Can Gender-Targeted Employment Interventions Help Enhance Community Participation? Evidence from Urban Togo

Type Journal Article - World Development
Title Can Gender-Targeted Employment Interventions Help Enhance Community Participation? Evidence from Urban Togo
Author(s)
Volume 96
Publication (Day/Month/Year) 2017
Page numbers 390-407
URL http://www.sciencedirect.com/science/article/pii/S0305750X17300840
Abstract
The Participatory Development (PD) approach aims at improving the quality of governance by empowering local populations. Particularly for Sub-Saharan Africa (SSA), PD is regarded an opportunity to help shift from unjustified centralization to more decentralized forms of governance.
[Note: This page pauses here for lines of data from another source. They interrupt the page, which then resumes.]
(* ===== verification/ApiConformance.v ===== *)
(** * The answers of the control plane and its API description

    The document of [OpenApi] describes the routes of [PipelineRoutes],
    [Uploads], [SystemStatus] and [Accounts]: where its references lead, and
    that every answer of a route has a status that is documented. *)

From S2P Require Import Prelude Js Numbers Contracts StateMachine Schemas CanonicalSchemas JsonSchema Http Graph Database.
From S2P Require Import Statements RunQueue Files Documents ContractSchemas Repository Actions.
From S2P Require Import Accounts Uploads PipelineRoutes ControlPlane SystemStatus OpenApi.

(** [routes/api/openapi\[.\]json.ts] *)
Definition openApiRoute : result (Response Json) :=
  description ← openApi.createOpenApiDocument;
  Ok (jsonResponse 200 description).

(** ** Reading the description *)

(** The path and the method of a call. *)
Definition routeOf (call : RouteCall) : string * string :=
  match call with
  | ListPipelines => ("/api/pipelines", "get")
  | CreatePipeline _ => ("/api/pipelines", "post")
  | GetPipeline _ => ("/api/pipelines/{pipelineId}", "get")
  | UpdatePipeline _ _ => ("/api/pipelines/{pipelineId}", "patch")
  | DeletePipeline _ => ("/api/pipelines/{pipelineId}", "delete")
  | EnablePipeline _ => ("/api/pipelines/{pipelineId}/enable", "post")
  | DisablePipeline _ => ("/api/pipelines/{pipelineId}/disable", "post")
  | DuplicatePipeline _ _ => ("/api/pipelines/{pipelineId}/duplicate", "post")
  | ExecutionState _ => ("/api/pipelines/{pipelineId}/execution-state", "get")
  | RunPipeline _ => ("/api/pipelines/{pipelineId}/run", "post")
  end.

Definition documentedResponse (description : Json) (route : string * string) (status : Z) : option Json :=
  paths ← field description "paths";
  path ← field paths route.1;
  operation ← field path route.2;
  responses ← field operation "responses";
  field responses (numberToString (NInt status)).

(** The response is described, and where it succeeds it carries a document
    exactly when the description says so. *)
Definition documents {B} (description : Json) (route : string * string) (r : Response B) : Prop :=
  ∃ response, documentedResponse description route (status r) = Some response ∧
    (response_ok r = true → is_Some (field response "content") ↔ is_Some (body r)).

Definition apiDescription : Json := Eval vm_compute in
  match openApi.createOpenApiDocument with Ok description => description | Throw _ => JNull end.

Lemma apiDescription_created : openApi.createOpenApiDocument = Ok apiDescription.
Proof. vm_compute. reflexivity. Qed.

(** ** What a route can answer *)

Definition answers {S B} (P : Response B → Prop) (m : M S exn (Response B)) : Prop :=
  ∀ s, match (m s).1 with Ok r => P r | Throw _ => True end.

Section answers.
Context {S B : Type} (P : Response B → Prop).

Lemma answers_ret r : P r → answers P (mret r : M S exn (Response B)).
Proof. by intros Hr s. Qed.

Lemma answers_bind {A} (m : M S exn A) (k : A → M S exn (Response B)) : (∀ a, answers P (k a)) → answers P (m ≫= k).
Proof. intros Hk s. rewrite bind_run. destruct (m s) as [[a|e] s']; [apply Hk|done]. Qed.

Lemma answers_answering (m : M S exn (Response B)) respond : answers P m → (∀ e r, respond e = Some r → P r) →
  answers P (answering m respond).
Proof.
  intros Hm Hrespond s. specialize (Hm s). destruct (m s) as [[r|e] s'] eqn:E.
  - by rewrite (answering_ok _ _ _ _ _ E).
  - rewrite (answering_throw _ _ _ _ _ E). cbn. destruct (respond e) as [r|] eqn:Er; [by eapply Hrespond|done].
Qed.
End answers.



(** Whether the description has the status, with or without a document where
    the status is a success. *)
Definition describedWith (content : bool) (route : string * string) (s : Z) : bool :=
  match documentedResponse apiDescription route s with
  | Some response =>
      if bool_decide (200 ≤ s < 300)%Z then bool_decide (is_Some (field response "content") ↔ content = true) else true
  | None => false
  end.

Lemma documents_response {B} route (r : Response B) :
  describedWith (match body r with Some _ => true | None => false end) route (status r) = true → documents apiDescription route r.
Proof.
  unfold describedWith, documents, response_ok. destruct (documentedResponse _ _ _) as [response|]; [|done].
  intros Hr. exists response. split; [done|]. intros Hok. rewrite Hok in Hr. apply bool_decide_eq_true in Hr.
  rewrite Hr. destruct (body r); naive_solver.
Qed.

Lemma action_errors (P : Response Document → Prop) : P notFoundResponse → (∀ b, P (jsonResponse 409 b)) →
  ∀ e r, actionErrorResponse e = Some r → P r.
Proof.
  intros H404 H409 e r. unfold actionErrorResponse, pipelineActionConflictResponse, schedulerConflictResponse.
  repeat case_match; intros [= <-]; done || apply H409.
Qed.

Ltac answered :=
  repeat match goal with
  | |- answers _ (match ?x with _ => _ end) => destruct x
  | |- answers _ (if ?x then _ else _) => destruct x
  | |- answers _ (mret (if ?x then _ else _)) => destruct x
  | |- answers _ (mret _) => apply answers_ret, documents_response; vm_compute; reflexivity
  | |- answers _ (_ ≫= _) => apply answers_bind; intros ?
  | |- answers _ (answering _ actionErrorResponse) => apply answers_answering; [|apply action_errors; [|intros ?]]
  | |- answers _ (answering _ _) => apply answers_answering; [|intros [] ? [= <-]]
  | |- documents _ _ _ => apply documents_response; vm_compute; reflexivity
  end.

Section conformance.
Context `{!Uuids, !Formats} (builtIn : list ComponentMetadata) (enqueue : Z → string → string → DB CreatedPipelineRun).

Abbreviation documented call := (documents apiDescription (routeOf call)).

Lemma listRoute_documented session : answers (documented ListPipelines) (listRoute session).
Proof. unfold listRoute. answered. Qed.
Lemma createRoute_documented session request : answers (documented (CreatePipeline request)) (createRoute session request).
Proof. unfold createRoute. answered. Qed.
Lemma getRoute_documented session id : answers (documented (GetPipeline id)) (getRoute session id).
Proof. unfold getRoute. answered. Qed.
Lemma updateRoute_documented session id request now :
  answers (documented (UpdatePipeline id request)) (updateRoute session id request now).
Proof. unfold updateRoute. answered. Qed.
Lemma deleteRoute_documented session id : answers (documented (DeletePipeline id)) (deleteRoute session id).
Proof. unfold deleteRoute. answered. Qed.
Lemma duplicateRoute_documented session id request : answers (documented (DuplicatePipeline id request)) (duplicateRoute session id request).
Proof. unfold duplicateRoute. answered. Qed.
Lemma executionStateRoute_documented session id : answers (documented (ExecutionState id)) (executionStateRoute session id).
Proof. unfold executionStateRoute. answered. Qed.
Lemma runRoute_documented session id enqueueRun : answers (documented (RunPipeline id)) (runRoute enqueueRun session id).
Proof. unfold runRoute. answered. Qed.

Lemma enableRoute_documented session id now : answers (documented (EnablePipeline id)) (enableRoute builtIn session id now).
Proof. unfold enableRoute, stateActionRoute. answered. Qed.
Lemma disableRoute_documented session id now : answers (documented (DisablePipeline id)) (disableRoute session id now).
Proof. unfold disableRoute, stateActionRoute. answered. Qed.

Lemma controlPlane_documented session now call :
  answers (documented call) (controlPlane builtIn enqueue session now call).
Proof.
  destruct call; [apply listRoute_documented|apply createRoute_documented|apply getRoute_documented|apply updateRoute_documented|
    apply deleteRoute_documented|apply enableRoute_documented|apply disableRoute_documented|apply duplicateRoute_documented|
    apply executionStateRoute_documented|apply runRoute_documented].
Qed.

(** Calls without a session. *)
Lemma controlPlane_unauthenticated session now call : getApiSession session = None →
  controlPlane builtIn enqueue session now call = mret (emptyResponse 401).
Proof. intros Hs. unfold controlPlane. rewrite Hs. by destruct call. Qed.
End conformance.

Lemma uploadRoute_documented `{!Uuids, !FileSystem} root session form now :
  answers (λ r, documents apiDescription ("/api/uploads", "post") r ∨ status r = 503%Z) (uploadRoute root session form now).
Proof.
  unfold uploadRoute. repeat match goal with
  | |- answers _ (match ?x with _ => _ end) => destruct x
  | |- answers _ (if ?x then _ else _) => destruct x
  | |- answers _ (_ ≫= _) => apply answers_bind; intros ?
  | |- answers _ (mret _) => apply answers_ret; first [right; reflexivity|left; apply documents_response; vm_compute; reflexivity]
  end.
Qed.

Lemma componentRoute_documented builtIn session search :
  documents apiDescription ("/api/components", "get") (componentCapabilityRoute builtIn session search).
Proof.
  unfold componentCapabilityRoute. destruct session; [destruct (readCapabilityRequest search)|];
    apply documents_response; vm_compute; reflexivity.
Qed.

Lemma authenticationRoute_documented `{!Sha256} authorization :
  answers (λ r, is_Some (documentedResponse apiDescription ("/api/authentication", "get") (status r))) (authenticationRoute authorization).
Proof.
  unfold authenticationRoute. apply answers_bind. intros [i|]; apply answers_ret; eexists; vm_compute; reflexivity.
Qed.

Lemma openApiRoute_documented : ∃ r, openApiRoute = Ok r ∧
  is_Some (documentedResponse apiDescription ("/api/openapi.json", "get") (status r)) ∧ body r = Some apiDescription.
Proof.
  unfold openApiRoute. rewrite apiDescription_created. eexists. split; [reflexivity|]. split; [|done].
  eexists. vm_compute. reflexivity.
Qed.

(** What the description asks of the caller of an operation. *)
Definition securityOf (description : Json) (route : string * string) : option Json :=
  paths ← field description "paths";
  path ← field paths route.1;
  operation ← field path route.2;
  field operation "security".

(** C5: The API answers as its OpenAPI description says. The description is
    built without an error and is what [/api/openapi.json] serves; whatever
    the caller, the request and the store, every answer of a pipeline route
    has a status its operation documents, and a successful one carries a
    document exactly when the description promises content; each of these
    operations asks for a session and a call without one is answered 401. The
    component catalog and token authentication keep to their descriptions;
    an upload does too except for one status, 503 when the storage fails,
    which the description leaves out. *)
Theorem answers_are_documented `{!Uuids, !Formats, !FileSystem, !Sha256} builtIn enqueue root :
  openApi.createOpenApiDocument = Ok apiDescription ∧
  (∃ r, openApiRoute = Ok r ∧
     is_Some (documentedResponse apiDescription ("/api/openapi.json", "get") (status r)) ∧ body r = Some apiDescription) ∧
  (∀ session now call, answers (documents apiDescription (routeOf call)) (controlPlane builtIn enqueue session now call)) ∧
  (∀ session now call, getApiSession session = None →
     controlPlane builtIn enqueue session now call = mret (emptyResponse 401)) ∧
  (∀ call, securityOf apiDescription (routeOf call) = Some (JArray [JObject [("sessionAuth", JArray [])]])) ∧
  (∀ session search, documents apiDescription ("/api/components", "get") (componentCapabilityRoute builtIn session search)) ∧
  (∀ authorization, answers (λ r, is_Some (documentedResponse apiDescription ("/api/authentication", "get") (status r)))
     (authenticationRoute authorization)) ∧
  (∀ session form now, answers (λ r, documents apiDescription ("/api/uploads", "post") r ∨ status r = 503%Z)
     (uploadRoute root session form now)) ∧
  documentedResponse apiDescription ("/api/uploads", "post") 503 = None.
Proof.
  split_and!.
  - apply apiDescription_created.
  - apply openApiRoute_documented.
  - intros. apply controlPlane_documented.
  - apply controlPlane_unauthenticated.
  - intros call. destruct call; vm_compute; reflexivity.
  - intros. apply componentRoute_documented.
  - intros. apply authenticationRoute_documented.
  - intros. apply uploadRoute_documented.
  - vm_compute. reflexivity.
Qed.

(** ** Where the references lead *)

Fixpoint referencesOf (j : Json) : list string :=
  match j with
  | JArray l => concat (map referencesOf l)
  | JObject fields => concat (map (λ f : string * Json,
      match f.2 with
      | JString reference => if decide (f.1 = "$ref") then [reference] else []
      | _ => referencesOf f.2
      end) fields)
  | _ => []
  end.

(** The pointer of a reference into the document it is in. *)
Definition pointerOf (reference : string) : string := slice 1 reference.

Definition describedSchemas : list (string * Json) :=
  spread (default JNull (pointer apiDescription "/components/schemas")).

(** The references to definitions of the document a schema is read from. *)
Definition localReferences (schema : Json) : list string := filter (λ r, String.prefix "#/$defs/" r = true) (referencesOf schema).

Definition leadsAsDescribed (reference : string) : Prop :=
  if String.prefix "#/components/" reference then is_Some (pointer apiDescription (pointerOf reference))
  else String.prefix "#/$defs/" reference = true ∧ pointer apiDescription (pointerOf reference) = None.

Definition leadsAsDescribed_check (reference : string) : bool :=
  match pointer apiDescription (pointerOf reference) with
  | Some _ => String.prefix "#/components/" reference
  | None => negb (String.prefix "#/components/" reference) && String.prefix "#/$defs/" reference
  end.

Lemma leadsAsDescribed_checked reference : leadsAsDescribed_check reference = true → leadsAsDescribed reference.
Proof.
  unfold leadsAsDescribed_check, leadsAsDescribed. destruct (pointer _ _); destruct (String.prefix "#/components/" reference); naive_solver.
Qed.

(** C6: The references of the OpenAPI description. Each canonical reference
    the description rewrites becomes a reference to a component that is the
    canonical fragment it stood for, with the definitions of its document;
    every reference to a component of the description leads to one; no
    reference to another document is left. The other references lead into the
    definitions a component retains, where they all exist, and not into the
    description: as references of the description they lead nowhere unless
    the component has an identifier of its own. Eleven components have one or
    have no such reference; every request and response of the pipeline routes
    is among the others. *)
Theorem openapi_references_lead_to_components :
  Forall (λ '(from, to), match resolveReference canonical.registry JNull from with
     | Some (source, target) => pointer apiDescription (pointerOf to) = Some (retainDefinitions source target)
     | None => False
     end) openApi.openApiReferences ∧
  Forall leadsAsDescribed (referencesOf apiDescription) ∧
  Forall (λ '(_, schema), Forall (λ reference, is_Some (pointer schema (pointerOf reference))) (localReferences schema))
    describedSchemas ∧
  filter (λ '(_, schema), localReferences schema = [] ∨ is_Some (field schema "$id")) describedSchemas =
    filter (λ '(name, _), name ∈ ["ArtifactDescriptor"; "CommonPrimitives"; "ComponentMetadata"; "ComponentKind";
      "DatasetDescriptor"; "Job"; "Pipeline"; "PipelineIdentifier"; "Run"; "SourceExecutionRequest"; "SourceUploadResponse"])
      describedSchemas.
Proof.
  split_and!.
  - repeat constructor; vm_compute; reflexivity.
  - assert (forallb leadsAsDescribed_check (referencesOf apiDescription) = true) as Hall by (vm_compute; reflexivity).
    apply Forall_forall. intros reference Hr. apply leadsAsDescribed_checked. by apply (proj1 (forallb_Forall_true _ _) Hall).
  - apply (bool_decide_unpack _). vm_compute. exact I.
  - vm_compute. reflexivity.
Qed.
Yet, PD projects are frequently fraught with undesired effects of elite capture which critics ascribe to insufficient appreciation of local context. Our study adopts a sequential quantitative–qualitative mixed method approach to broaden the empirical foundation needed for context sensitive project design. By exploring the effects of gender and employment on community participation we contribute to narrowing two research gaps: First, political science research on female participation in SSA has mostly focused on participation in national-level processes. Second, while development economics literature has devoted much attention on effects of female employment on intra-household bargaining, it has so far omitted the question what this means for the empowerment of women beyond the household, that is in the public life of their communities. Analyzing original survey data of over 1,300 respondents, collected across four urban municipalities in Togo, we find that unemployment negatively impacts community participation. Specifically, we show that this effect is mainly driven by female unemployment and establish self-efficacy driven by norm perception as the causal link between female employment and participation. Complementing our quantitative findings with data from 98 qualitative interviews, we show that employment constitutes an important psychological resource that enables women to overcome multiple discrimination barriers to community participation. However, this effect is stronger for women in a formal employment situation than for those working in less formalized settings. We conclude that gender-targeted employment interventions can help to increase community participation. We recommend that such efforts should not fixate on the creation of female job opportunities but also seek to strengthen the role of female informal workers in local political processes.